**Work order:** The output should be identical to the entries that follow.

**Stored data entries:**
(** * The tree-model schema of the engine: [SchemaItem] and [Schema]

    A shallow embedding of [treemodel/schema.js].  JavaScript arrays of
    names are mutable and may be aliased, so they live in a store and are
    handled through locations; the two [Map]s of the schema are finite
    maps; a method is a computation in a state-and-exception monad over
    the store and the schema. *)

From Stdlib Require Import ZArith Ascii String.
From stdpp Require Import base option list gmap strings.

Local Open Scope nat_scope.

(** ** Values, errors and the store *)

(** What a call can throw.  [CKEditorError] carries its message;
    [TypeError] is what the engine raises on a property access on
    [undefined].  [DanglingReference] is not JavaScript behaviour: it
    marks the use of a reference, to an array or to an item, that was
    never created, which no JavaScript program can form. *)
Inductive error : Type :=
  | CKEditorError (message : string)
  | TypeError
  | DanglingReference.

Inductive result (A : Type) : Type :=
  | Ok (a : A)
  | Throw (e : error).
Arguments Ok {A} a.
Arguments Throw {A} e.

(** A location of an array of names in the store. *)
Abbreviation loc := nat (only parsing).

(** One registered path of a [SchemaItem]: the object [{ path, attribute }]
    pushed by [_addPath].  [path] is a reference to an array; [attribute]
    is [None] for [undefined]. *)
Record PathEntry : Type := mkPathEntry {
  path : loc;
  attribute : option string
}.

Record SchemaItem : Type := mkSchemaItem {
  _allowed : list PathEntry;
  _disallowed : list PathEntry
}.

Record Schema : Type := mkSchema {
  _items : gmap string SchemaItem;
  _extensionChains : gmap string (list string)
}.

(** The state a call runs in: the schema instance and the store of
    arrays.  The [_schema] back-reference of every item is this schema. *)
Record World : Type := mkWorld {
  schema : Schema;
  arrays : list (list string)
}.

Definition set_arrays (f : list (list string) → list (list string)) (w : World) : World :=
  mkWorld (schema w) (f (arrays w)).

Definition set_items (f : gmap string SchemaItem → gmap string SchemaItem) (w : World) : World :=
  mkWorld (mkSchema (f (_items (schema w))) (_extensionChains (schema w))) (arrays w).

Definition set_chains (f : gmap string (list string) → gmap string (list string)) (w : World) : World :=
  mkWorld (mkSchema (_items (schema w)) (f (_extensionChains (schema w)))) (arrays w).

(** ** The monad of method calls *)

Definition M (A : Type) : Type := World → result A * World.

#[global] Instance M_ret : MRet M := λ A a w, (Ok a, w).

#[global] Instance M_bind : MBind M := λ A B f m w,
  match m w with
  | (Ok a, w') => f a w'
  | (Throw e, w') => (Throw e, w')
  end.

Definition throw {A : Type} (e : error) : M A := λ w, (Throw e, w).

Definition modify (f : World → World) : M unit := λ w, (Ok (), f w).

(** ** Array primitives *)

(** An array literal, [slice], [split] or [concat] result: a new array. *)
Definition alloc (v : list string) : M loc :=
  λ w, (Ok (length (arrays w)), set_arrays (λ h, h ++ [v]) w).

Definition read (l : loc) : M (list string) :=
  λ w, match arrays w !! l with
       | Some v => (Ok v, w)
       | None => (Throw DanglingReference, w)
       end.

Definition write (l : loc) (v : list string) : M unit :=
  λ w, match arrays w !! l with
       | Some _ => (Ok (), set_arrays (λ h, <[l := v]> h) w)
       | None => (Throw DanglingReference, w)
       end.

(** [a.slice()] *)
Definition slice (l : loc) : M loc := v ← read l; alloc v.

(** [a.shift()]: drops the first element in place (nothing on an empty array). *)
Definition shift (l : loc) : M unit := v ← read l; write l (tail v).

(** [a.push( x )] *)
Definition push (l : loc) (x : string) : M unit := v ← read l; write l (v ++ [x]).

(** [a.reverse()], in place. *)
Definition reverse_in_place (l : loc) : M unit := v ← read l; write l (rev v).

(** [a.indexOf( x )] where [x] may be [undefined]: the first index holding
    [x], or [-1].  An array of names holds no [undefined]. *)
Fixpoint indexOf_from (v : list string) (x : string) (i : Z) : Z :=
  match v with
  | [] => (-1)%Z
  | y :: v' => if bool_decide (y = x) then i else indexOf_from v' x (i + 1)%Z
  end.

**Task solution:**
(** * The tree-model schema of the engine: [SchemaItem] and [Schema]

    A shallow embedding of [treemodel/schema.js].  JavaScript arrays of
    names are mutable and may be aliased, so they live in a store and are
    handled through locations; the two [Map]s of the schema are finite
    maps; a method is a computation in a state-and-exception monad over
    the store and the schema. *)

From Stdlib Require Import ZArith Ascii String.
From stdpp Require Import base option list gmap strings.

Local Open Scope nat_scope.

(** ** Values, errors and the store *)

(** What a call can throw.  [CKEditorError] carries its message;
    [TypeError] is what the engine raises on a property access on
    [undefined].  [DanglingReference] is not JavaScript behaviour: it
    marks the use of a reference, to an array or to an item, that was
    never created, which no JavaScript program can form. *)
Inductive error : Type :=
  | CKEditorError (message : string)
  | TypeError
  | DanglingReference.

Inductive result (A : Type) : Type :=
  | Ok (a : A)
  | Throw (e : error).
Arguments Ok {A} a.
Arguments Throw {A} e.

(** A location of an array of names in the store. *)
Abbreviation loc := nat (only parsing).

(** One registered path of a [SchemaItem]: the object [{ path, attribute }]
    pushed by [_addPath].  [path] is a reference to an array; [attribute]
    is [None] for [undefined]. *)
Record PathEntry : Type := mkPathEntry {
  path : loc;
  attribute : option string
}.

Record SchemaItem : Type := mkSchemaItem {
  _allowed : list PathEntry;
  _disallowed : list PathEntry
}.

Record Schema : Type := mkSchema {
  _items : gmap string SchemaItem;
  _extensionChains : gmap string (list string)
}.

(** The state a call runs in: the schema instance and the store of
    arrays.  The [_schema] back-reference of every item is this schema. *)
Record World : Type := mkWorld {
  schema : Schema;
  arrays : list (list string)
}.

Definition set_arrays (f : list (list string) → list (list string)) (w : World) : World :=
  mkWorld (schema w) (f (arrays w)).

Definition set_items (f : gmap string SchemaItem → gmap string SchemaItem) (w : World) : World :=
  mkWorld (mkSchema (f (_items (schema w))) (_extensionChains (schema w))) (arrays w).

Definition set_chains (f : gmap string (list string) → gmap string (list string)) (w : World) : World :=
  mkWorld (mkSchema (_items (schema w)) (f (_extensionChains (schema w)))) (arrays w).

(** ** The monad of method calls *)

Definition M (A : Type) : Type := World → result A * World.

#[global] Instance M_ret : MRet M := λ A a w, (Ok a, w).

#[global] Instance M_bind : MBind M := λ A B f m w,
  match m w with
  | (Ok a, w') => f a w'
  | (Throw e, w') => (Throw e, w')
  end.

Definition throw {A : Type} (e : error) : M A := λ w, (Throw e, w).

Definition modify (f : World → World) : M unit := λ w, (Ok (), f w).

(** ** Array primitives *)

(** An array literal, [slice], [split] or [concat] result: a new array. *)
Definition alloc (v : list string) : M loc :=
  λ w, (Ok (length (arrays w)), set_arrays (λ h, h ++ [v]) w).

Definition read (l : loc) : M (list string) :=
  λ w, match arrays w !! l with
       | Some v => (Ok v, w)
       | None => (Throw DanglingReference, w)
       end.

Definition write (l : loc) (v : list string) : M unit :=
  λ w, match arrays w !! l with
       | Some _ => (Ok (), set_arrays (λ h, <[l := v]> h) w)
       | None => (Throw DanglingReference, w)
       end.

(** [a.slice()] *)
Definition slice (l : loc) : M loc := v ← read l; alloc v.

(** [a.shift()]: drops the first element in place (nothing on an empty array). *)
Definition shift (l : loc) : M unit := v ← read l; write l (tail v).

(** [a.push( x )] *)
Definition push (l : loc) (x : string) : M unit := v ← read l; write l (v ++ [x]).

(** [a.reverse()], in place. *)
Definition reverse_in_place (l : loc) : M unit := v ← read l; write l (rev v).

(** [a.indexOf( x )] where [x] may be [undefined]: the first index holding
    [x], or [-1].  An array of names holds no [undefined]. *)
Fixpoint indexOf_from (v : list string) (x : string) (i : Z) : Z :=
  match v with
  | [] => (-1)%Z
  | y :: v' => if bool_decide (y = x) then i else indexOf_from v' x (i + 1)%Z
  end.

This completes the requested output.